However, Verne's character is specifically South Asian - from India, and in fact is motivated by his anger at imperialism.
Neville Park
16. nevillepark
Suave, fashionable commercial spies? Swashbuckling book traders? I can imagine the sensational pulp tales already. :D

And I know one shouldn't feed the trolls but
If someone is white, you are forbidding them a literary, creative or artristic licence?
k, but u rong, doe
Jess Nevins
17. jessnevins
@reader: uh, yes, I'm aware of that. But up until Moore & O'Neill's League of Extraordinary Gentlemen, how many portrayals of Nemo emphasized his Indian origin? How many people who have heard of Nemo know that he's Indian? Precious few. And how many steampunk cosplayers imitating Nemo are white? Lots.
Teresa Nielsen Hayden
18. tnh
That's a fabulous article. Thanks for all the cool new toys to play with.
Patrick Ley
19. Kuri
Great article!
Samurai, geisha, and ninja? So "Asian Steampunk" is usually Japanese steampunk?? That is kind of a worry!

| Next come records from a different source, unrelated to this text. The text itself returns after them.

(* ===== verification/Contract.v ===== *)
(** The routing contract: what an execution of [doSendWithRetry] may do, whatever the
    providers answer and whatever other goroutines do to the pool.

    [attempt_ok] and [told] say what the answers of the environment are; [ok_at
    before e] says what the code may rely on when it does [e] after [before], and
    [good] that every step of a trace was allowed.  [outcome] is the contract of one
    call of [tryGroupResilient], read off its executions (Visit.v). *)
From S2P Require Import Prelude Errors CircuitBreaker Reader Evidence Prog Dispatch Pool Visit.
#[local] Open Scope prog_scope.

(** ** More of what a trace shows *)

(** A provider's quota was asked for, and the answer. *)
Definition ev_quota (e : event) : option (providerGroup * bool) :=
  match e with
  | Ev q a => match q return ans q -> option (providerGroup * bool) with
              | QQuota g => fun b => Some (g, b)
              | _ => fun _ => None
              end a
  end.

(** A provider list was loaded: backup or main, and what it held. *)
Definition ev_load (e : event) : option (bool * list providerGroup) :=
  match e with
  | Ev q a => match q return ans q -> option (bool * list providerGroup) with
              | QLoad b => fun gs => Some (b, gs)
              | _ => fun _ => None
              end a
  end.

Definition ev_remove (e : event) : option string :=
  match e with Ev q _ => match q with QRemove n => Some n | _ => None end end.

Definition ev_deliver (e : event) : option Response :=
  match e with Ev q _ => match q with QDeliver resp => Some resp | _ => None end end.

Definition quotas (tr : list event) := omap ev_quota tr.
Definition loads (tr : list event) := omap ev_load tr.
Definition removes (tr : list event) := omap ev_remove tr.
Definition delivers (tr : list event) := omap ev_deliver tr.

Lemma quotas_app t u : quotas (t ++ u) = quotas t ++ quotas u.
Proof. apply omap_app. Qed.
Lemma loads_app t u : loads (t ++ u) = loads t ++ loads u.
Proof. apply omap_app. Qed.
Lemma removes_app t u : removes (t ++ u) = removes t ++ removes u.
Proof. apply omap_app. Qed.
Lemma delivers_app t u : delivers (t ++ u) = delivers t ++ delivers u.
Proof. apply omap_app. Qed.
#[export] Hint Rewrite quotas_app loads_app removes_app delivers_app : trace.

(** A reply from a provider, without an error. *)
Definition replied (g : providerGroup) (codes : list Z) (t : list event) : Prop :=
  exists a resp cancelled, (g, a, (resp, true, cancelled)) ∈ tries t /\ rs_Err resp = None /\
    rs_StatusCode resp ∈ codes.

(** The provider has no say left on the article: it answered 423 or 430, or 451 on
    a retry over a fresh transport, or its group was shut down. *)
Definition concluded (g : providerGroup) (t : list event) : Prop :=
  (exists a resp cancelled, (g, a, (resp, true, cancelled)) ∈ tries t /\ rs_StatusCode resp ∈ [423; 430]) \/
  (exists a resp cancelled, (g, a, (resp, true, cancelled)) ∈ tries t /\ rs_Err resp = None /\
    rs_StatusCode resp = 451 /\ ta_freshTransport a = true) \/
  (exists a resp cancelled, (g, a, (resp, false, cancelled)) ∈ tries t).

(** The provider answered a request with a success that is not taken for one: a STAT
    probe with a code other than 223. *)
Definition odd_success (g : providerGroup) (t : list event) : Prop :=
  exists a resp cancelled, (g, a, (resp, true, cancelled)) ∈ tries t /\ ta_hasWriter a = false /\
    rs_Err resp = None /\ code_ok (rs_StatusCode resp) = true /\ rs_StatusCode resp <> 223.

Definition unstreamed (t : list event) : Prop := Forall (fun x => streamed x = false) (tries t).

When I think of steampunk in Japan I always place it a little after the Victorian era (Meiji period) in the Taisho period. As if steampunk technology was introduced during the Meiji period like most western culture and then taken into daily life by the Taisho period. During the Taisho period it was common to see people walking down the streets in both kimono and European dresses and suits. People's lives were a mix of new "European" culture and the traditional Japanese lifestyle. I think the Taisho feeling in Japan fits steampunk pretty well.

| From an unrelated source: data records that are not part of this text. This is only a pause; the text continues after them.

(* ===== verification/Router.v ===== *)
(** The router keeps its contract (Contract.v): one pass over the functions of
    [doSendWithRetry] ([spec] and its rules) shows that all its executions are good.
    Between two providers a trace is [clean]; [verdicts] says what is known of the
    providers that were asked, as long as nothing speaks against the article's
    absence ([unfaulted]). *)
From S2P Require Import Prelude Errors CircuitBreaker Reader Evidence Prog Dispatch Pool Visit Contract.
#[local] Open Scope prog_scope.

(** ** Programs of the router *)

Definition probe_exec (p : probe) (tr : list event) (r : option presult) : Prop :=
  exec (fun (_ : Empty_set) _ _ => False) p tr r.

Definition router_exec {A} (p : router A) (tr : list event) (r : option A) : Prop := exec probe_exec p tr r.

(** A trace cut short for want of fuel. *)
Definition starved (fuel : nat) (t : list event) : Prop := good t /\ (fuel <= 4 + length (stale_tries t))%nat.

Section Spec.
Context (fuel : nat).

(** From the trace [pre], every execution of [p] ends in [Q]. *)
Definition spec {A} (p : router A) (pre : list event) (Q : A -> list event -> Prop) : Prop :=
  forall tr r, router_exec p tr r -> Forall attempt_ok (tries tr) ->
    match r with Some a => Q a (pre ++ tr) | None => starved fuel (pre ++ tr) end.

Lemma spec_ret {A} (a : A) pre (Q : A -> list event -> Prop) : Q a pre -> spec (Ret a) pre Q.
Proof. intros HQ tr r [-> ->] _. by rewrite app_nil_r. Qed.

Lemma spec_ask {A} q (k : ans q -> router A) pre Q :
  (forall a, spec (k a) (pre ++ [Ev q a]) Q) -> spec (Ask q k) pre Q.
Proof.
  intros H tr r (a & tr' & -> & He) Hok. autorewrite with trace in Hok. apply Forall_app in Hok as [_ Hok].
  specialize (H a tr' r He Hok). by rewrite <- app_assoc in H.
Qed.

Lemma spec_bind_ask {A} q (f : ans q -> router A) pre Q :
  (forall a, spec (f a) (pre ++ [Ev q a]) Q) -> spec (bind (ask q) f) pre Q.
Proof. apply spec_ask. Qed.
(* ===== verification/Speedtest.v ===== *)
(** The speed test ([speedtest.go], [nzb/nzb.go]): where the segments come from, the
    requests of [SpeedTest] and its accounting by differences of two snapshots.

    [SpeedTest] is a program: it dispatches every segment before it receives the
    first response, so its other goroutines are the environment that answers
    [TReceive].  The XML decoder and the HTTP client answer [TDecode], [TNewRequest]
    and [TDo]. *)
From S2P Require Import Prelude Text Errors CircuitBreaker Reader Evidence Handshake Prog Dispatch Stats Gate Pool Registry Article Snapshot.
#[local] Open Scope prog_scope.

(** ** Data *)

(** [nzb.Segment], [nzb.File] and [nzb.NZB]. *)
Record Segment := mkSegment { sg_Bytes : Z; sg_Number : Z; sg_MessageID : bytes }.
Record File := mkFile {
  fl_Poster : bytes;
  fl_Date : bytes;
  fl_Subject : bytes;
  fl_Groups : list bytes;
  fl_Segments : list Segment
}.
Record NZB := mkNZB { nz_Files : list File }.

(** [AllSegments]: the loop's appends. *)
Definition AllSegments (n : NZB) : list Segment := fold_left (fun segs f => segs ++ fl_Segments f) (nz_Files n) [].

Record SpeedTestOptions := mkSpeedOptions {
  to_NZBURL : string;
  to_NZBReader : bool;
  to_MaxSegments : Z;
  to_OnProgress : bool;
  to_NZBFetchTimeout : Z;
  to_ProviderName : string
}.

Record SpeedTestProgress := mkProgress {
  pp_Elapsed : Z;
  pp_SegmentsDone : Z;
  pp_SegmentsTotal : Z;
  pp_WireSpeedBps : float64;
  pp_AvgSpeedBps : float64;
  pp_ETASeconds : float64
}.

Record SpeedTestResult := mkSpeedResult {
  tr_Elapsed : Z;
  tr_SegmentsDone : Z;
  tr_SegmentsTotal : Z;
  tr_Missing : Z;
  tr_Errors : Z;
  tr_WireBytes : Z;
  tr_WireSpeedBps : float64;
  tr_DecodedBytes : Z;
  tr_DecodedSpeedBps : float64;
  tr_Providers : list ProviderStats
}.

(** ** Questions *)

(** What the NZB is read from. *)
Inductive nzb_source := CallersReader | HTTPBody.

(** [TDispatch] starts the request of a segment, on the target group when there is
    one; [TReceive] is what its channel gives: nothing when it is closed.  [TDone]
    is the shared counter of segments. *)
Inductive tquery :=
| TNewRequest (url : string)
| TDo (url : string) (timeout : Z)
| TDecode (src : nzb_source)
| TLoad (backup : bool)
| TStats
| TNow
| TDispatch (i : nat) (target : option providerGroup) (payload : bytes)
| TReceive (i : nat)
| TAddDone
| TTick
| TDone
| TOnProgress (p : SpeedTestProgress).

Definition tans (q : tquery) : Type :=
  match q with
  | TNewRequest _ => error
  | TDo _ _ => Z + gerror
  | TDecode _ => NZB + gerror
  | TLoad _ => list providerGroup
  | TStats => ClientStats
  | TNow | TDone => Z
  | TReceive _ => option Response
  | TTick => bool
  | TDispatch _ _ _ | TAddDone | TOnProgress _ => unit
  end.

Definition tprog : Type -> Type := prog tans Empty_set Empty_set.
Definition task (q : tquery) : tprog (tans q) := ask q.

(** ** The segments *)

Definition DefaultSpeedTestNZBURL : string := "https://sabnzbd.org/tests/test_download_1GB.nzb".

(** [nzb.Parse] *)
Definition Parse (src : nzb_source) : tprog (NZB + gerror) :=
  let! n := task (TDecode src) in
  Ret match n with inl n => inl n | inr e => inr (EWrap "nzb parse" e) end.

Definition fetchNZB (opts : SpeedTestOptions) : tprog (nzb_source + gerror) :=
  let url := if String.eqb (to_NZBURL opts) "" then DefaultSpeedTestNZBURL else to_NZBURL opts in
  let timeout := if to_NZBFetchTimeout opts =? 0 then 30 * GoSecond else to_NZBFetchTimeout opts in
  let! err := task (TNewRequest url) in
  match err with
  | Some e => Ret (inr (EWrap "speedtest: create NZB request" e))
  | None =>
      let! resp := task (TDo url timeout) in
      Ret match resp with
          | inr e => inr (EWrap "speedtest: fetch NZB" e)
          | inl code => if negb (code =? 200) then inr (EOpaque "speedtest: NZB HTTP status") else inl HTTPBody
          end
  end.

Definition loadSpeedTestSegments (opts : SpeedTestOptions) : tprog (list Segment + gerror) :=
  let! src := if to_NZBReader opts then Ret (inl CallersReader) else fetchNZB opts in
  match src with
  | inr e => Ret (inr e)
  | inl src =>
      let! n := Parse src in
      Ret match n with
          | inr e => inr (EWrap "speedtest" e)
          | inl n => inl (AllSegments n)
          end
  end.

(** [segments[:opts.MaxSegments]] *)
Definition limited (maxSegments : Z) (segments : list Segment) : list Segment :=
  if (0 <? maxSegments) && (maxSegments <? zlen segments) then take (Z.to_nat maxSegments) segments else segments.

(** ** The counters *)

Definition totalWireBytes (s : ClientStats) : Z := cs_BytesConsumed s.

Definition providerWireBytes (s : ClientStats) (name : string) : Z :=
  match List.find (fun p => String.eqb (ps_Name p) name) (cs_Providers s) with
  | Some p => ps_BytesConsumed p
  | None => 0
  end.

(** A response that counts as decoded. *)
Definition counted (resp : option Response) : Z :=
  match resp with
  | Some r => if is_nil (rs_Err r) && negb (rs_StatusCode r =? 430) && negb (rs_StatusCode r =? 423)
              then BytesDecoded (rs_Meta r) else 0
  | None => 0
  end.

(** The loop over the providers of the last snapshot. *)
Definition provider_delta (target : bool) (name : string) (secs : float64) (startStats endStats : ClientStats)
    (startProvMap : gmap string ProviderStats) (st : Z * Z * list ProviderStats) (ps : ProviderStats)
  : Z * Z * list ProviderStats :=
  let '(totalMissing, totalErrors, resultProviders) := st in
  if target && negb (String.eqb (ps_Name ps) name) then st
  else
    let sp := default zero_ProviderStats (startProvMap !! ps_Name ps) in
    let provWire := wrap64 (providerWireBytes endStats (ps_Name ps) - providerWireBytes startStats (ps_Name ps)) in
    let delta := zero_ProviderStats <| ps_Name := ps_Name ps |>
                   <| ps_Missing := wrap64 (ps_Missing ps - ps_Missing sp) |>
                   <| ps_Errors := wrap64 (ps_Errors ps - ps_Errors sp) |>
                   <| ps_ActiveConnections := ps_ActiveConnections ps |>
                   <| ps_MaxConnections := ps_MaxConnections ps |>
                   <| ps_Ping := ps_Ping ps |>
                   <| ps_AvgSpeed := bytes_per secs provWire |> in
    (wrap64 (totalMissing + ps_Missing delta), wrap64 (totalErrors + ps_Errors delta), resultProviders ++ [delta]).

(** [startProvMap] *)
Definition name_table (pss : list ProviderStats) : gmap string ProviderStats :=
  fold_left (fun m ps => <[ps_Name ps := ps]> m) pss ∅.

Definition deltas (target : bool) (name : string) (secs : float64) (startStats endStats : ClientStats)
  : Z * Z * list ProviderStats :=
  let startProvMap := name_table (cs_Providers startStats) in
  fold_left (provider_delta target name secs startStats endStats startProvMap) (cs_Providers endStats) (0, 0, []).

(** ** The test *)

Definition is_Some_b {A} (o : option A) : bool := match o with Some _ => true | None => false end.

(** The two loops; [i] is the index of the first segment left. *)
Fixpoint dispatch_all (target : option providerGroup) (i : nat) (segments : list Segment) : tprog unit :=
  match segments with
  | [] => Ret tt
  | seg :: segments =>
      task (TDispatch i target (bodyPayload (sg_MessageID seg))) ;! dispatch_all target (S i) segments
  end.

Fixpoint collect_all (i n : nat) (bytesDecoded segsDone : Z) : tprog (Z * Z) :=
  match n with
  | O => Ret (bytesDecoded, segsDone)
  | S n =>
      let! resp := task (TReceive i) in
      task TAddDone ;! collect_all (S i) n (wrap64 (bytesDecoded + counted resp)) (segsDone + 1)
  end.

During this time former samurai families became scholars, writers, reporters, and artists! I'd like to see these men (and sometimes women!) as steampunks!

I'm sorry. This is just my idea.
Patrick Ley
20. jlassen
Great article. One small point. Why the quote marks around the
Philippino "Freedom Fighters." The revoultionary insurgancy against US occupation was ongoing through 1913, and wasn't just a figment of Japanese bias against western Imperialism, it really was a bunch of freedom fighters who helped kicked spain out of the PI, and then got screwed when the US annexed them.

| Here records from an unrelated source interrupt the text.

(** A run that fails says so last, and has done nothing else but look. *)
Lemma run_ends_failed f t : run_ends f t 1 -> exists t' e,
  t = t' ++ [failed e] /\ Forall idle t' /\ (e = ENoProvider -> flag_providers f = None).
Proof.
  assert (Hp : forall ps env, Forall idle (prologue ps env)).
  { intros ps env. apply Forall_app. split; [apply shown_idle|by repeat constructor]. }
  assert (Hs : Forall idle (source f)) by (unfold source; destruct (to_NZBReader _); by repeat constructor).
  inversion 1; subst.
  - by exists [], ENoProvider.
  - eexists _, _. split_and!; [reflexivity|apply Hp|done].
  - exists (prologue ps env ++ (shown <$> [LReady; LBlank]) ++ [Ev (MOpen (nzb_path f)) (Some e)]), (EOpen e).
    split_and!; [by rewrite <- !app_assoc|apply Forall_app; split; [apply Hp|simpl; by repeat constructor]|done].
  - exists (prologue ps env ++ (shown <$> [LReady; LBlank]) ++ source f ++ (embed <$> u)), (ETest e).
    match goal with H : t_exec _ _ _ |- _ => apply speedtest_exec in H as [Hd Hr] end.
    split_and!; [by rewrite <- !app_assoc|rewrite !Forall_app|done].
    split_and!; [apply Hp|apply shown_idle|done|by apply embed_idle].
Qed.

(** C39: The tool: a command line that describes providers and a test is read back as
    just those, and the process ends.  With code 0 it has set up the client for these
    providers, run the speed test they are described for to a result, printed the
    summary of that result, and then closed the file, the client and the context, in
    this order.  With code 1, the only other one, its last act is one message; it has
    then closed nothing and has not asked for any article. *)
Theorem command_line_runs ss nzb segs name t r :
  ss <> [] -> Forall settings_ok ss -> 0 <= segs < 2 ^ 63 ->
  m_exec (main (command_line ss nzb segs name)) t r ->
  let f := command_flags ss nzb segs name in
  exists code, r = Some code /\ (code = 0 \/ code = 1) /\
  (code = 0 -> exists env reg u res,
    NewClient (fp_p ∘ described <$> ss) [] env = inl reg /\
    t_exec (SpeedTest (speed_options f)) u (Some (inl res)) /\
    t = prologue (described <$> ss) env ++ (shown <$> [LReady; LBlank]) ++ source f ++ (embed <$> u) ++
        (shown <$> summary res) ++ epilogue (to_NZBReader (speed_options f))) /\
  (code = 1 -> exists t' e, t = t' ++ [failed e] /\ e <> ENoProvider /\ Forall idle t').
Proof.
  intros Hne Hs Hn H f. unfold main in H. rewrite flag_Parse_command in H by done. fold f in H.
  apply exec_run_main in H as (code & -> & H). exists code.
  assert (Hf : flag_providers f = Some (described <$> ss)) by (unfold flag_providers; simpl; by destruct ss).
  split_and!; [done|inversion H; auto|intros ->..].
  - inversion H as [| | | |ps env reg u res Hps Hnew Hu]; subst. rewrite Hf in Hps. simplify_eq.
    exists env, reg, u, res. split_and!; try done. rewrite <- Hnew. f_equal. symmetry. apply List.map_map.
  - apply run_ends_failed in H as (t' & e & -> & Hi & He). exists t', e. split_and!; try done.
    intros ->. rewrite Hf in He. by specialize (He eq_refl).
Qed.

(** ** Witnesses and departures *)

(** An environment in which everything works, and the speed test's own. *)
Definition demo_process (q : mquery) (calls : nat) : mans q * nat :=
  match q return mans q * nat with
  | MPrint _ | MError _ | MCloseFile | MCloseClient | MCancel => (tt, calls)
  | MStart => (no_env, calls)
  | MOpen _ => (None, calls)
  | MTest q => demo_env q calls
  end.

Definition demo_main (args : list bytes) : list mevent * option Z * nat :=
  run demo_process (fun (_ : Empty_set) s => ([], None, s)) (main args) 0%nat.

Lemma demo_main_exec args t r s : demo_main args = (t, r, s) -> m_exec (main args) t r.
Proof. intros H. eapply run_exec; [|exact H]. intros []. Qed.

(** A main provider for the backup of [demo_settings]. *)
Definition main_settings : settings :=
  mkSettings (bs "other.example") [] [] 4 1 0 0 0 false false.

Lemma main_settings_ok : settings_ok main_settings.
Proof.
  unfold settings_ok, main_settings. cbn [ss_host ss_user ss_pass ss_conns ss_inflight ss_idle ss_throttle ss_keepalive].
  split_and!; try lia; [discriminate|..]; split; first [fresh_key|by vm_compute].
Qed.

Definition demo_command : list bytes := command_line [demo_settings; main_settings] (bs "list.nzb") 2 [].

Lemma command_line_runs_witness : exists t env u res,
  m_exec (main demo_command) t (Some 0) /\ t_exec (SpeedTest (mkSpeedOptions "" true 2 true 0 "")) u (Some (inl res)) /\
  t = prologue [described demo_settings; described main_settings] env ++ (shown <$> [LReady; LBlank]) ++ [Ev (MOpen "list.nzb") None] ++
      (embed <$> u) ++ (shown <$> summary res) ++ [Ev MCloseFile tt; Ev MCloseClient tt; Ev MCancel tt].
Proof.
  destruct (demo_main demo_command) as [[t [code|]] s] eqn:E; [|vm_compute in E; discriminate E].
  pose proof (demo_main_exec _ _ _ _ E) as H.
  assert (code = 0) as -> by (clear H; vm_compute in E; injection E as _ <- _; reflexivity). clear E s. exists t.
  destruct (command_line_runs [demo_settings; main_settings] (bs "list.nzb") 2 [] t (Some 0)) as (code & Hc & _ & H0 & _).
  - discriminate.
  - exact (Forall_cons_2 _ _ _ demo_settings_ok (Forall_cons_2 _ _ _ main_settings_ok (Forall_nil_2 _))).
  - lia.
  - exact H.
  - injection Hc as <-. destruct (H0 eq_refl) as (env & reg & u & res & _ & Hu & Ht).
    exists env, u, res. split; [exact H|]. split; [exact Hu|exact Ht].
Defined.

(** What the process ends with, for some command lines. *)
Definition exit_code (args : list string) : option Z := snd (fst (demo_main (map bs args))).

Example exit_codes :
  exit_code [] = Some 1 /\ exit_code ["-h"%string] = Some 0 /\ exit_code ["--max-segments"%string] = Some 2 /\
  exit_code ["--tls=maybe"%string] = Some 2 /\ exit_code ["-tls=F"%string; "-host"%string; "h:119"%string] = Some 0 /\
  exit_code ["--provider"%string; "tls"%string] = Some 2 /\ exit_code ["--host=h"%string; "--conns=0x_0"%string] = Some 1 /\
  exit_code ["--host=h"%string; "--conns=0b1_0"%string] = Some 0 /\ exit_code ["--host=h"%string; "--conns=09"%string] = Some 2 /\
  exit_code ["--host=h"%string; "--"%string; "--conns=x"%string] = Some 0.
Proof. by vm_compute. Qed.

(** The statistics of the providers are printed only when there are several. *)
Theorem one_provider_summary r : (length (tr_Providers r) <= 1)%nat ->
  Forall (fun l => match l with LPerProvider | LStats _ _ _ _ _ _ => False | _ => True end) (summary r).
Proof.
  intros H. unfold summary. destruct (Nat.ltb_spec 1 (length (tr_Providers r))); [lia|]. destruct (segments_line r) as [[d m] e].
  by repeat constructor.
Qed.

(** [os.Exit] does not run deferred calls: when the test fails the client that was
    set up is not closed, nor is the file. *)
Definition test_fails (q : mquery) (calls : nat) : mans q * nat :=
  match q return mans q * nat with
  | MTest (TDecode _) => (inr (EOpaque "EOF"), calls)
  | q => demo_process q calls
  end.

Theorem failure_skips_close : exists t e,
  m_exec (main demo_command) (t ++ [failed (ETest e)]) (Some 1) /\
  Ev (MOpen "list.nzb") None ∈ t /\ shown LReady ∈ t /\ (Ev MCloseFile tt ∉ t) /\ (Ev MCloseClient tt ∉ t).
Proof.
  destruct (run test_fails (fun (_ : Empty_set) s => ([], None, s)) (main demo_command) 0%nat) as [[t r] s] eqn:E.
  pose proof E as H. eapply run_exec in H; [|intros []]. vm_compute in E.
  injection E as <- <- _.
  lazymatch type of H with exec _ _ ?tr _ =>
    let n := eval vm_compute in (pred (length tr)) in
    exists (take n tr); eexists end.
  split; [exact H|]. split_and!; [repeat first [left; reflexivity|right]..|intros Hin|intros Hin];
    cbn in Hin; repeat (apply elem_of_cons in Hin as [Hin|Hin]; [discriminate Hin|]); by apply elem_of_nil in Hin.
Qed.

The irony of Japanese adventure fiction imagining Japan helping to free the PI from Western Imperialism is rich, given Japans brutal occupaton of the PI in ww2. But there you have it.

Thanks again for the great article. Can't wait to read/find the
Sakuragi books.
Patrick Ley
21. KS
Yes, I agree with @jlassen. It's pretty rich for the Japanese to talk about "helping" the Filipinos when, from Korea to Indonesia, we are all very very familiar indeed with the laughable "East Asia Co-Prosperity Sphere" and WWII.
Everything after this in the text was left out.